Imoberdorf René · Ständerat · 2012-09-10
Imoberdorf René · Ständerat · Wallis · Fraktion CVP-EVP · 2012-09-10
Wortprotokoll
Ich möchte doch auch noch kurz erklären, warum ich der Minderheit angehöre und damit die Motion unterstütze. Ich bin eigentlich aus grundsätzlichen Überlegungen für diese Motion. Wir werden in Zukunft im Umweltbereich, vor allem dort, wo es um Grenzwerte geht, mit gleichen oder ähnlichen Fragestellungen konfrontiert werden. Wenn man einen See saniert, muss man nicht nur das Gewässerschutzgesetz anschauen, sondern eben auch das Bundesgesetz über die Fischerei. In diesem Gesetz sind die Ziele so definiert, dass man allen einheimischen Arten von Fischen das Überleben und die Fortpflanzung ermöglichen soll, ebenso logischerweise auch den Nahrungsorganismen.
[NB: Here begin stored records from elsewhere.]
Lemma out_runs_spec k0 pool k cn given cs : b_fd (c_base cn) ≠ 0 → Forall out_call_ok cs →
  out_inv k0 k cn given →
  ∃ pool' k' cn', out_runs (pool, k, cn) cs = Some (pool', k', cn') ∧
    b_fd (c_base cn') = b_fd (c_base cn) ∧ out_inv k0 k' cn' (given ++ (cs ≫= out_given)).
Proof.
  revert pool k cn given. induction cs as [|c cs IH]; intros pool k cn given Hfd Hok Hinv.
  { exists pool, k, cn. simpl. by rewrite app_nil_r. }
  inversion Hok as [|? ? Hc Hcs]; subst.
  destruct (out_run_spec k0 pool k cn given c Hfd Hc Hinv) as (pool1 & k1 & cn1 & E & Hfd1 & Hi1).
  destruct (IH pool1 k1 cn1 (given ++ out_given c)) as (pool2 & k2 & cn2 & E2 & Hfd2 & Hi2); [congruence|done..|].
  exists pool2, k2, cn2. change (out_runs (pool, k, cn) (c :: cs)) with (s ← out_run (pool, k, cn) c; out_runs s cs).
  rewrite E. simpl. split; [done|]. split; [congruence|]. simpl. by rewrite app_assoc.
Qed.

(** C10: the output stream of a connection.  On a connection with an open
    descriptor and an empty queue, for any interleaving of [EnqueueWrite] and
    [FlushN] calls, and whatever the kernel accepts at each [writev] (short
    writes, EAGAIN, errors), no call panics, and the bytes the kernel received
    followed by the bytes still queued are the enqueued bytes: none lost, none
    sent twice, in order.  [GetSend] counts the bytes sent modulo 2^32. *)
Theorem conn_output_in_order (pool : P) (k : K) (cn : Conn H A X) (cs : list out_call) :
  b_fd (c_base cn) ≠ 0 → b_wq (c_base cn) = wq_empty → b_send (c_base cn) = 0 → Forall out_call_ok cs →
  ∃ pool' k' cn' sent, out_runs (pool, k, cn) cs = Some (pool', k', cn') ∧
    k_out k' (b_fd (c_base cn)) = k_out k (b_fd (c_base cn)) ++ sent ∧
    sent ++ wq_data (b_wq (c_base cn')) = cs ≫= out_given ∧
    Base_PendingWrite (c_base cn') = len (cs ≫= out_given) - len sent ∧
    snd (Base_GetSend (c_base cn') false) = wrapS 32 (len sent).
Proof.
  intros Hfd Hwq Hsend Hok.
  destruct (out_runs_spec k pool k cn [] cs Hfd Hok) as (pool' & k' & cn' & E & Hfd' & (Hi & sent & Ho & Hg & Hs)).
  { split; [rewrite Hwq; apply wq_inv_empty|]. exists []. rewrite Hwq, app_nil_r. done. }
  exists pool', k', cn', sent. rewrite Hfd' in Ho. simpl in Hg. split_and!; try done.
  unfold Base_PendingWrite, writeQueue_pending. rewrite (qi_bytes _ Hi), <-Hg, length_app. lia.
Qed.

(** One [FlushN] hands the kernel at most [maxBytes] bytes (when a positive
    budget is given), consumes from the queue exactly what the kernel accepted,
    touches no other descriptor, and returns a negative count only with -1 and an
    error other than EAGAIN. *)
Theorem flush_respects_budget (pool : P) (k : K) (fd maxBytes send : Z) (wq : writeQueue) :
  wq_inv wq → fd ≠ 0 →
  ∃ pool' k' wq' send' n err,
    flushWriteQueue T pool k fd wq maxBytes send = Some (pool', k', wq', send', (n, err)) ∧
    (0 < maxBytes → n ≤ maxBytes) ∧ wq_inv wq' ∧ wq_data wq' = drop (Z.to_nat n) (wq_data wq) ∧
    k_out k' fd = k_out k fd ++ take (Z.to_nat n) (wq_data wq) ∧
    (∀ fd', fd' ≠ fd → k_out k' fd' = k_out k fd') ∧
    (n < 0 → n = -1 ∧ err ≠ None ∧ err ≠ Some EAGAIN).
Proof.
  intros Hinv Hfd. destruct (flush_spec pool k fd wq maxBytes send Hinv Hfd)
    as (pool' & k' & wq' & send' & n & err & E & []).
  exists pool', k', wq', send', n, err. done.
Qed.

End FlushLemmas.

(** ** A kernel for the witnesses *)

(** Every write is accepted up to [tk_win] bytes; an odd call number gives EAGAIN.
    Reads consume [tk_inp], then give EAGAIN. *)
Record TestKernel := mkTK {
  tk_win : nat; tk_calls : nat; tk_inp : list Z; tk_out : list (Z * list Z); tk_got : list (Z * list Z) }.

Definition tk_get (log : list (Z * list Z)) (fd : Z) : list Z :=
  concat (snd <$> filter (λ p, fst p = fd) log).

Definition tk_send (k : TestKernel) (fd : Z) (b : list Z) : TestKernel * Z * option errno :=
  if Nat.odd (tk_calls k) then (mkTK (tk_win k) (S (tk_calls k)) (tk_inp k) (tk_out k) (tk_got k), -1, Some EAGAIN)
  else (mkTK (tk_win k) (S (tk_calls k)) (tk_inp k) (tk_out k ++ [(fd, take (tk_win k) b)]) (tk_got k),
        len (take (tk_win k) b), None).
Wenn aber nun die Phosphatkonzentration so weit gesenkt wird, fast unter den natürlichen Wert, wie es nun offenbar beim Brienzersee der Fall ist, überleben nur noch Spezialisten, eine Spezialistenbiozönose aus Zooplankton mit sehr wenigen Fischen. Darum stellt sich heute, und das ist meine Grundsatzüberlegung, die Frage, ob es nicht eine untere Grenze - das kam hier bei der Befragung der Spezialisten auch zur Sprache - zum Beispiel für die Phosphatkonzentration geben sollte. Sonst besteht die Gefahr, dass wir die Seen im wahrsten Sinne des Wortes zu Tode sanieren. Wir haben dann zwar fast destilliertes Wasser, aber keine Lebewesen mehr in unseren Seen.
Die Gewässerschutzverordnung gibt vor, dass die Reinigungsleistung bezüglich Phosphor 80 Prozent betragen muss. Darunter gehen kann der Kanton Bern nur, wenn der Bund dazu sein Einverständnis gibt. Aus meiner Sicht sollten [PAGE 651] wir dieses Einverständnis geben. Es geht hier nur um einen beschränkten Versuch, wie es der Motionär gesagt hat, der örtlich auf den Brienzersee begrenzt ist. Der Versuch kann uns vielleicht Hinweise darauf geben, ob es nicht vernünftig wäre, untere Grenzwerte der verschiedenen Belastungen in unseren Seen festzulegen, anstatt festzulegen, wie viel Prozent zum Beispiel des anfallenden Phosphats oder Phosphors in der Kläranlage eliminiert werden müssen. Es geht also hier in keiner Weise darum, den Gewässerschutz aufzuweichen.
Ich möchte Sie bitten, die Motion anzunehmen.